L’affaire est particulièrement gênante pour Twitter. Aux États-Unis, deux anciens employés du réseau social sont poursuivis en justice parce qu’ils sont soupçonnés d’avoir agi pour le compte d’une puissance étrangère, en l’occurrence l’Arabie saoudite, rapporte le Washington Post le 6 novembre. Les deux suspects, un Américain et un Saoudien, auraient profité de leur position dans la société pour espionner des membres du site communautaire, en particulier des opposants au régime de Riyad.
Bien que cette opération d’espionnage se soit déroulée dans un temps plutôt bref, entre fin 2014 et le printemps 2015, elle a permis de cibler des milliers d’individus, d’après David L. Anderson, le procureur pour le nord de la Californie.

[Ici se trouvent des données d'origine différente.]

Definition no_method : result answer := Err (ErrText (gs "can't evaluate field")).

(** A method call on a field value. *)
Definition do_call (c : call) (f : field) (wd : World) (r : request) : field * World * result answer :=
  match c, f with
  | CallDB op, FDB k drv tx =>
      let '(d, ans) := db_answer drv {| tx := tx; db_log := get_log wd k |} op in
      (FDB k drv (DotDB.tx d), set_log wd k (db_log d), ans)
  | CallDir op, FDirs fs e => (FDirs fs (fs_step fs e op), wd, fs_answer fs e op)
  | CallFlags key, FFlags m => (f, wd, Ok (AString (DotFlags_Value m key)))
  | CallResp op, FResp d =>
      (FResp (resp_step d op), wd,
       match op with RReturn _ => Err ReturnError | _ => Ok (AString []) end)
  | CallServeContent path_ modtime c, FResp d =>
      let '(w, res) := DotResp_ServeContent env d (world_w wd) r path_ modtime c in
      (f, set_w wd w, recovered AString res)
  | CallSendSSE args, FFlush =>
      let '(w, err) := SendSSE (world_w wd) args in
      (f, set_w wd w, match err with None => Ok ANil | Some e => Err e end)
  | CallFlush, FFlush =>
      let '(w, s) := DotFlush_Flush (world_w wd) in (f, set_w wd w, Ok (AString s))
  | CallSleep fd, FFlush => (f, wd, answer_of AString (Sleep fd))
  | CallWaitForServerStop by_, FFlush => (f, wd, answer_of AString (WaitForServerStop by_))
  | CallCustom cc, FCustom v =>
      let '(v, wd, res) := custom_call v cc wd in (FCustom v, wd, recovered ACustom res)
  | _, _ => (f, wd, no_method)
  end.

(** [FuncTry] finds the methods of pointers and interfaces, not those that a struct
    stored by value has on its pointer. *)
Definition tryable (f : field) : bool :=
  match f with FDB _ _ _ | FFlush | FDirs _ _ | FFlags _ | FCustom _ => true | _ => false end.

(** ** Programs

    [TNested] is a call of [DotX.Template] for a template that exists, with its program;
    for a name without template the call is known to fail and the program goes on, or
    fails, with that error. *)

Inductive tprog :=
| TEnd
| TText (s : gostring) (k : tprog)
| TFail (e : goerr)
| TCall (try : bool) (i : nat) (c : call) (k : result answer -> tprog)
| TNested (try : bool) (name : gostring) (p : tprog) (k : result answer -> tprog).

(** The [ExecError] that [Execute] returns. *)
Definition exec_error (e : goerr) : goerr := ErrWrap (gs "template: ") e.

(** The error of [DotX.Template] when the template it runs fails. *)
Definition template_failed (name : gostring) (e : goerr) : goerr :=
  ErrWrap (gs "failed to execute template '" ++ name ++ gs "': ") e.

(** The state of an execution: the struct, the world and the buffer the output goes
    to, when it does not go to the response directly. *)
Record exec_state := {
  ex_fields : list (option field);
  ex_world : World;
  ex_buf : gostring
}.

Il est reproché aux deux hommes d’avoir « exploité les systèmes internes de Twitter pour obtenir des informations personnelles ». Le suspect américain n’aurait visé que 3 profils, mais son ex-collègue saoudien en aurait, lui, ciblé plus de 6 000.
Une seule arrestation
Cependant, seul un des deux individus a pu être interpellé par les autorités. Il s’agit de l’Américain, lorsqu’il se trouvait à Seattle. Il officiait chez Twitter comme responsable des partenariats avec les médias. Le Saoudien, lui, travaillait comme ingénieur missionné pour garantir la fiabilité du site. Il se trouverait aujourd’hui en Arabie saoudite et, si c’est le cas, il est extrêmement improbable de penser que Riyad accepte d’extrader l’un de ses nationaux — cette posture s’est vue lors de l’affaire Jamal Khashoggi.
Les autorités américaines soupçonnent également un troisième individu d’être impliqué dans cette affaire. Celui-ci, de nationalité saoudienne, ne travaillait pas pour Twitter, mais aurait servi d’intermédiaire entre le gouvernement saoudien et les deux taupes. Poursuivi du même chef d’accusation d’espionnage, il se trouverait lui aussi quelque part dans le royaume wahhabite. Là encore, la perspective d’une arrestation et d’une extradition vers les USA semble illusoire.
« Nous ne permettrons pas que les entreprises américaines ou la technologie américaine deviennent des outils de répression étrangère en violation de la loi américaine », a réagi David L. Anderson. Surtout, l’affaire pose la question de la manière dont Twitter protège les données de ses membres et de quelle façon elle déploie des garde-fous pour éviter des abus en interne, avec des employés profitant de leurs privilèges techniques pour accéder à des informations qui devraient rester hors de leur portée.
Cloisonnement insuffisant ?
En principe, Twitter a des procédures internes pour cloisonner les accès. C’est ce qu’a confirmé un porte-parole du groupe au Washington Post : « Nous comprenons les risques incroyables auxquels font face de nombreuses personnes qui utilisent Twitter pour partager leurs points de vue avec le monde et demander des comptes à ceux qui sont au pouvoir. Nous avons des outils en place pour protéger leur vie privée et leur capacité d’accomplir leur travail essentiel ».
Cependant, il n’en demeure pas moins que le réseau social est susceptible d’accéder, dans des cas particuliers, à des données sensibles. Cela peut se justifier dans des cas où il y a des demandes dans le cadre d’enquêtes judiciaires ou administratives par exemple, où en cas de péril imminent, comme une menace de suicide. En principe, ces accès sont restreints « à un groupe limité d’employés formés et contrôlés ». De toute évidence, les mailles étaient trop lâches.